• PROBLEM STATEMENT
Once you find the line with "g <= len strs" in the data that follows, repeat it and every line after it exactly, through the line with "- rewrite (find_id_absent".
-- GIVEN ENTRIES follows --
(* ===== verification/ProxyFacts.v ===== *)
(** * The proxy numbers its strings

    The invariant of a proxy, and what its operations do, against the laws of the dictionary
    under it ([DictInterface]). *)

From Stdlib Require Import ZArith Lia List Bool.
From stdpp Require Import base list numbers sets gmap.
From S2P Require Import Prelude StateMonad StringLike DictStorage StringDictionary DictFacts DictQueries DictBulkFacts.
From S2P Require Import StringDictionaryProxy DictInterface.
Import ListNotations.
Local Open Scope Z_scope.

#[local] Abbreviation vec := transient_string_vec_.

(** ** Ids of transient strings *)

(** The id of a string among the transient strings. *)
Definition transient_id (trans : list (list Z)) (str : list Z) : Z :=
  match position trans str with
  | Some i => -2 - Z.of_nat i
  | None => INVALID_STR_ID
  end.

Lemma transientIndexToId_small i :
  0 <= i <= max_allowed_transients -> transientIndexToId i = -2 - i.
Proof.
  unfold max_allowed_transients, INT32_MAX, transientIndexToId. intros Hi.
  unfold u32, s32, uwrap, swrap. change (2 ^ 32) with 4294967296. change (2 ^ (32 - 1)) with 2147483648.
  divmod.
Qed.

Lemma transientIdToIndex_small i :
  0 <= i <= max_allowed_transients -> transientIdToIndex (-2 - i) = i.
Proof.
  unfold max_allowed_transients, INT32_MAX, transientIdToIndex. intros Hi. rewrite u32_small; lia.
Qed.

Lemma position_app l1 l2 str i : position l1 str = Some i -> position (l1 ++ l2) str = Some i.
Proof.
  revert i. induction l1 as [|x l1 IH]; intros i; cbn; [discriminate|].
  destruct (decide (x = str)); [auto|]. intros (j & Ej & ->)%fmap_Some. now rewrite (IH j Ej).
Qed.

Lemma position_end l str : str ∉ l -> position (l ++ [str]) str = Some (length l).
Proof.
  induction l as [|x l IH]; intros Hn; cbn; [now rewrite decide_True|].
  rewrite decide_False by set_solver. rewrite IH by set_solver. reflexivity.
Qed.

Lemma position_elem l str : str ∈ l -> exists i, position l str = Some i.
Proof. intros Hs. destruct (position l str) eqn:E; [eauto|]. now apply position_None in E. Qed.

(** A transient string keeps its id. *)
Lemma transient_id_app l1 l2 str : str ∈ l1 -> transient_id (l1 ++ l2) str = transient_id l1 str.
Proof.
  intros [i Ei]%position_elem. unfold transient_id. now rewrite Ei, (position_app _ _ _ _ Ei).
Qed.

Lemma transient_id_cases l str :
  (transient_id l str = INVALID_STR_ID /\ str ∉ l) \/
  (exists i, transient_id l str = -2 - Z.of_nat i /\ l !! i = Some str).
Proof.
  unfold transient_id. destruct (position l str) eqn:E; [right | left].
  - apply position_Some in E. eauto.
  - split; [reflexivity | now apply position_None].
Qed.

Lemma transient_id_absent l str : transient_id l str = INVALID_STR_ID <-> str ∉ l.
Proof.
  destruct (transient_id_cases l str) as [[-> ?]|(i & -> & Hi)]; [tauto|].
  unfold INVALID_STR_ID. split; [lia|]. intros []. now apply list_elem_of_lookup_2 in Hi.
Qed.

(** The transient strings after [str] has been added, and its id. *)
Definition add_transient (trans : list (list Z)) (str : list Z) : list (list Z) :=
  if decide (str ∈ trans) then trans else trans ++ [str].

Lemma add_transient_grows l str : exists added, add_transient l str = l ++ added /\ (length added <= 1)%nat.
Proof.
  unfold add_transient. destruct (decide _); [exists [] | exists [str]; auto].
  rewrite app_nil_r. auto.
Qed.

Lemma add_transient_in l str : str ∈ add_transient l str.
Proof. unfold add_transient. destruct (decide _); set_solver. Qed.

(** ** The invariant *)

Record proxy_ok (p : StringDictionaryProxy) : Prop := {
  pk_map str id : transient_str_to_int_ p !! str = Some id <->
    exists i, vec p !! i = Some str /\ id = -2 - Z.of_nat i;
  pk_size : base.size (transient_str_to_int_ p) = length (vec p);
  pk_room : len (vec p) <= max_allowed_transients
}.

Lemma new_proxy_ok id g : proxy_ok (new_proxy id g).
Proof.
  split; cbn; [|reflexivity | unfold len; cbn; unfold max_allowed_transients, INT32_MAX; lia].
  intros str i. rewrite lookup_empty. split; [discriminate|]. intros (j & Hj & _). now destruct j.
Qed.

Lemma proxy_nodup p : proxy_ok p -> NoDup (vec p).
Proof.
  intros K. apply NoDup_alt. intros i j str Hi Hj.
  assert (Ei : transient_str_to_int_ p !! str = Some (-2 - Z.of_nat i)) by (apply (pk_map p K); eauto).
  assert (Ej : transient_str_to_int_ p !! str = Some (-2 - Z.of_nat j)) by (apply (pk_map p K); eauto).
  rewrite Ei in Ej. injection Ej. lia.
Qed.

Lemma proxy_lookup p str : proxy_ok p -> lookupTransientStringUnlocked p str = transient_id (vec p) str.
Proof.
  intros K. unfold lookupTransientStringUnlocked, transient_id.
  destruct (position (vec p) str) as [i|] eqn:E.
  - assert (Hm : transient_str_to_int_ p !! str = Some (-2 - Z.of_nat i)); [|now rewrite Hm].
    apply (pk_map p K). exists i. split; [now apply position_Some | reflexivity].
  - destruct (transient_str_to_int_ p !! str) eqn:Em; [|reflexivity].
    apply (pk_map p K) in Em as (i & Hi & _). apply position_None in E. destruct E.
    now apply list_elem_of_lookup_2 in Hi.
Qed.

Lemma proxy_map_empty p : proxy_ok p -> transient_str_to_int_ p = ∅ <-> vec p = [].
Proof.
  intros K. rewrite <- map_size_empty_iff, (pk_size p K). split; [apply length_zero_iff_nil | now intros ->].
Qed.

Lemma or_transient_spec p str id : proxy_ok p ->
  or_transient p str id = if id =? INVALID_STR_ID then transient_id (vec p) str else id.
Proof.
  intros K. unfold or_transient. destruct (Z.eqb_spec id INVALID_STR_ID) as [->|]; [|reflexivity].
  cbn [negb orb]. rewrite <- (proxy_lookup p str K). unfold lookupTransientStringUnlocked.
  destruct (bool_decide_reflect (transient_str_to_int_ p = ∅)) as [->|_]; [|now destruct (_ !! _)].
  now rewrite lookup_empty.
Qed.

(** The same dictionary and generation. *)
Definition same_view (p p' : StringDictionaryProxy) : Prop :=
  string_dict_id_ p' = string_dict_id_ p /\ generation_ p' = generation_ p.

Lemma same_view_trans p1 p2 p3 : same_view p1 p2 -> same_view p2 p3 -> same_view p1 p3.
Proof. intros [? ?] [? ?]. split; congruence. Qed.

(** ** Adding *)

Lemma getOrAddTransientUnlocked_spec p str :
  proxy_ok p -> len (vec p) < max_allowed_transients \/ str ∈ vec p ->
  exists p', getOrAddTransientUnlocked str p
    = (Ok (transient_id (add_transient (vec p) str) str), p') /\
    proxy_ok p' /\ same_view p p' /\ vec p' = add_transient (vec p) str.
Proof.
  intros K Hroom. unfold getOrAddTransientUnlocked, bind, gets, modify.
  pose proof (proxy_lookup p str K) as El. unfold lookupTransientStringUnlocked in El.
  pose proof (pk_room p K) as Hr. pose proof (len_nonneg (vec p)) as Hpos.
  unfold add_transient. destruct (decide (str ∈ vec p)) as [Hin|Hn].
  - destruct (transient_str_to_int_ p !! str) as [id|].
    + exists p. rewrite El. split; [reflexivity|]. split; [exact K|]. repeat split.
    + symmetry in El. now apply transient_id_absent in El.
  - assert (Hnone : transient_str_to_int_ p !! str = None).
    { destruct (_ !! str) as [id|] eqn:E; [|reflexivity]. apply (pk_map p K) in E as (i & Hi & _).
      destruct Hn. now apply list_elem_of_lookup_2 in Hi. }
    rewrite Hnone. destruct Hroom as [Hroom|]; [|easy]. unfold transient_id. rewrite position_end by exact Hn.
    rewrite (pk_size p K). fold (len (vec p)). unfold max_allowed_transients, INT32_MAX in *.
    rewrite u32_small by lia. rewrite transientIndexToId_small
      by (unfold max_allowed_transients, INT32_MAX; lia).
    eexists. split; [reflexivity|]. split; [|repeat split]. split; cbn.
    + intros s id. destruct (decide (str = s)) as [<-|Ns].
      * rewrite lookup_insert_eq. split.
        -- intros [= <-]. exists (length (vec p)). split; [now rewrite lookup_app_r, Nat.sub_diag by lia | reflexivity].
        -- intros (i & Hi & ->). apply lookup_app_Some in Hi as [Hi|[Hge Hi]].
           ++ destruct Hn. now apply list_elem_of_lookup_2 in Hi.
           ++ apply list_lookup_singleton_Some in Hi as [Hi _]. unfold len. do 2 f_equal. lia.
      * rewrite lookup_insert_ne by exact Ns. rewrite (pk_map p K). split.
        -- intros (i & Hi & ->). exists i. split; [now apply lookup_app_l_Some | reflexivity].
        -- intros (i & Hi & ->). exists i. split; [|reflexivity].
           apply lookup_app_Some in Hi as [Hi|[_ Hi]]; [exact Hi|].
           apply list_lookup_singleton_Some in Hi as [_ Hi]. congruence.
    + rewrite map_size_insert_None by exact Hnone. rewrite (pk_size p K), length_app. cbn. lia.
    + unfold len in *. rewrite length_app. cbn. unfold max_allowed_transients, INT32_MAX. lia.
Qed.

(** ** Views *)

(** The id that a proxy gives to a string: that of the dictionary when it was there at the
    generation, else that among the transient strings. *)
Definition proxy_id (strs : list (list Z)) (g : Z) (trans : list (list Z)) (str : list Z) : Z :=
  if found_id strs g str =? INVALID_STR_ID then transient_id trans str else found_id strs g str.

(** The generation is set and lies within the dictionary. *)
Definition generation_ok (p : StringDictionaryProxy) (strs : list (list Z)) : Prop :=
  0 <= generation_ p <= len strs.

(** The strings of the dictionary are read through the proxy. *)
Definition reads_storage (p : StringDictionaryProxy) : Prop :=
  generation_ p = -1 \/ 0 < generation_ p.

Section View.

Context `{DictEnv} (d : StringDictionary) (strs : list (list Z)) `{!DictionarySpec d strs}.

Lemma getIdOfStringFromClient_spec p str :
  generation_ok p strs -> getIdOfStringFromClient d p str = Ok (found_id strs (generation_ p) str).
Proof.
  intros [Hg Hm]. pose proof (ds_max (d := d)) as Hmax. unfold MAX_STRCOUNT in Hmax.
  unfold getIdOfStringFromClient, truncate_to_generation, getIdOfString, found_id.
  destruct (Z.leb_spec 0 (generation_ p)); [|lia]. rewrite ds_lookup, u64_small by lia.
  pose proof (find_id_bounds strs str (ds_max (d := d))). unfold INVALID_STR_ID.
  destruct (Z.eqb_spec (find_id strs str) (-1)) as [->|]; [reflexivity|]. cbn [orb].
  destruct (Z.leb_spec 0 (find_id strs str)); [|lia]. reflexivity.
Qed.

Lemma Proxy_getIdOfString_spec p str :
  proxy_ok p -> generation_ok p strs ->
  Proxy_getIdOfString d p str = Ok (proxy_id strs (generation_ p) (vec p) str).
Proof.
  intros K G. unfold Proxy_getIdOfString, proxy_id. rewrite getIdOfStringFromClient_spec by exact G.
  now rewrite or_transient_spec.
Qed.

Lemma transient_string_at p i :
  proxy_ok p -> Z.of_nat i <= max_allowed_transients -> transient_string p (-2 - Z.of_nat i) = vec p !! i.
Proof.
  intros K Hi. unfold transient_string. rewrite transientIdToIndex_small by lia. now rewrite Nat2Z.id.
Qed.

Lemma Proxy_storageEntryCount_spec p :
  reads_storage p -> generation_ p <= len strs ->
  Proxy_storageEntryCount d p = Ok (if generation_ p =? -1 then len strs else generation_ p).
Proof.
  intros Hr Hg. pose proof (ds_max (d := d)) as Hmax. unfold MAX_STRCOUNT in Hmax.
  unfold Proxy_storageEntryCount, INT32_MAX. destruct (Z.eqb_spec (generation_ p) (-1)).
  - rewrite ds_count. destruct (Z.leb_spec (len strs) 2147483647); [reflexivity | lia].
  - destruct Hr; [easy|]. rewrite u64_small by lia.
    destruct (Z.leb_spec (generation_ p) 2147483647); [reflexivity | lia].
Qed.

(** The strings of the transient ids. *)
Lemma getString_transient p i str :
  proxy_ok p -> vec p !! i = Some str -> Proxy_getString d p (-2 - Z.of_nat i) = Ok str.
Proof.
  intros K Hi. pose proof (pk_room p K) as Hr. apply lookup_lt_Some in Hi as Hl.
  unfold max_allowed_transients, INT32_MAX in Hr. unfold len in Hr.
  unfold Proxy_getString, Proxy_getStringUnlocked, INT32_MIN.
  destruct (Z.eqb_spec (-2147483648) (-2 - Z.of_nat i)); [lia|].
  destruct (Z.leb_spec 0 (-2 - Z.of_nat i)); [lia|]. rewrite transient_string_at, Hi; auto.
  unfold max_allowed_transients, INT32_MAX. lia.
Qed.

Lemma getString_stored p i str :
  reads_storage p -> generation_ p <= len strs -> strs !! i = Some str ->
  Proxy_getString d p (Z.of_nat i) = Ok str.
Proof.
  intros Hr Hg Hi. apply lookup_lt_Some in Hi as Hl. unfold Proxy_getString, Proxy_getStringUnlocked, INT32_MIN.
  destruct (Z.eqb_spec (-2147483648) (Z.of_nat i)); [lia|].
  destruct (Z.leb_spec 0 (Z.of_nat i)); [|lia]. rewrite Proxy_storageEntryCount_spec by assumption.
  destruct (Z.ltb_spec 0 (if generation_ p =? -1 then len strs else generation_ p)) as [_|Hz].
  - now apply ds_string.
  - destruct Hr as [E|Hr]; [rewrite E in Hz; cbn in Hz; unfold len in Hz; lia|].
    destruct (Z.eqb_spec (generation_ p) (-1)); lia.
Qed.

Lemma getString_null p : Proxy_getString d p INT32_MIN = Ok [].
Proof. reflexivity. Qed.

(** Adding a transient string. *)
Lemma getOrAddTransient_spec p str :
  proxy_ok p -> generation_ok p strs -> len (vec p) < max_allowed_transients ->
  exists p', getOrAddTransient d str p = (Ok (proxy_id strs (generation_ p) (vec p') str), p') /\
    proxy_ok p' /\ same_view p p' /\
    vec p' = if found_id strs (generation_ p) str =? INVALID_STR_ID
             then add_transient (vec p) str else vec p.
Proof.
  intros K G Hr. unfold getOrAddTransient, bind at 1. rewrite getIdOfStringFromClient_spec by exact G.
  unfold proxy_id. destruct (Z.eqb_spec (found_id strs (generation_ p) str) INVALID_STR_ID) as [E|E]; cbn [negb].
  - destruct (getOrAddTransientUnlocked_spec p str K (or_introl Hr)) as (p' & Er & K' & V & Ev).
    exists p'. rewrite Er, Ev. auto.
  - exists p. split; [reflexivity|]. split; [exact K|]. repeat split.
Qed.

(** What the id of a string denotes. *)
Lemma proxy_id_string p str :
  proxy_ok p -> generation_ok p strs -> proxy_id strs (generation_ p) (vec p) str <> INVALID_STR_ID ->
  Proxy_getString d p (proxy_id strs (generation_ p) (vec p) str) = Ok str.
Proof.
  intros K [Hg Hm]. unfold proxy_id.
  destruct (found_id_cases strs (generation_ p) str) as [-> | [-> Hf]].
  - rewrite Z.eqb_refl. destruct (transient_id_cases (vec p) str) as [[-> _]|(i & -> & Hi)]; [easy|].
    intros _. now apply getString_transient.
  - unfold INVALID_STR_ID at 1 3. destruct (Z.eqb_spec (find_id strs str) (-1)); [lia|]. intros _.
    destruct (find_id_cases strs str) as [[E _]|(i & E & Hi)]; [unfold INVALID_STR_ID in E; lia|].
    rewrite E. apply getString_stored; [right; lia | lia | exact Hi].
Qed.

End View.

(** Additions to the dictionary do not change what a proxy sees. *)
Lemma find_id_app strs added str :
  str ∈ strs -> find_id (strs ++ added) str = find_id strs str.
Proof.
  intros [i Ei]%position_elem. unfold find_id. now rewrite Ei, (position_app _ _ _ _ Ei).
Qed.

Lemma find_id_beyond strs added str :
  str ∉ strs -> find_id (strs ++ added) str = INVALID_STR_ID \/ len strs <= find_id (strs ++ added) str.
Proof.
  intros Hn. destruct (find_id_cases (strs ++ added) str) as [[-> _]|(i & -> & Hi)]; [now left|]. right.
  apply lookup_app_Some in Hi as [Hi|[Hge _]]; [|unfold len; lia].
  destruct Hn. now apply list_elem_of_lookup_2 in Hi.
Qed.

Lemma found_id_app strs added g str :
  g <= len strs -> found_id (strs ++ added) g str = found_id strs g str.
Proof.
  intros Hg. unfold found_id. destruct (decide (str ∈ strs)) as [Hin|Hn].
  - now rewrite find_id_app.
  - rewrite (find_id_absent strs str Hn). destruct (find_id_beyond strs added str Hn) as [-> | Hb]; [reflexivity|].
    destruct (_ =? _); [reflexivity|]. cbn [orb Z.eqb]. destruct (Z.leb_spec g (find_id (strs ++ added) str)); [|lia].
    now rewrite Z.eqb_refl.
Qed.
-- GIVEN ENTRIES concluded --
• OUTPUT OF THE TASK
  g <= len strs -> found_id (strs ++ added) g str = found_id strs g str.
Proof.
  intros Hg. unfold found_id. destruct (decide (str ∈ strs)) as [Hin|Hn].
  - now rewrite find_id_app.
  - rewrite (find_id_absent strs str Hn). destruct (find_id_beyond strs added str Hn) as [-> | Hb]; [reflexivity|].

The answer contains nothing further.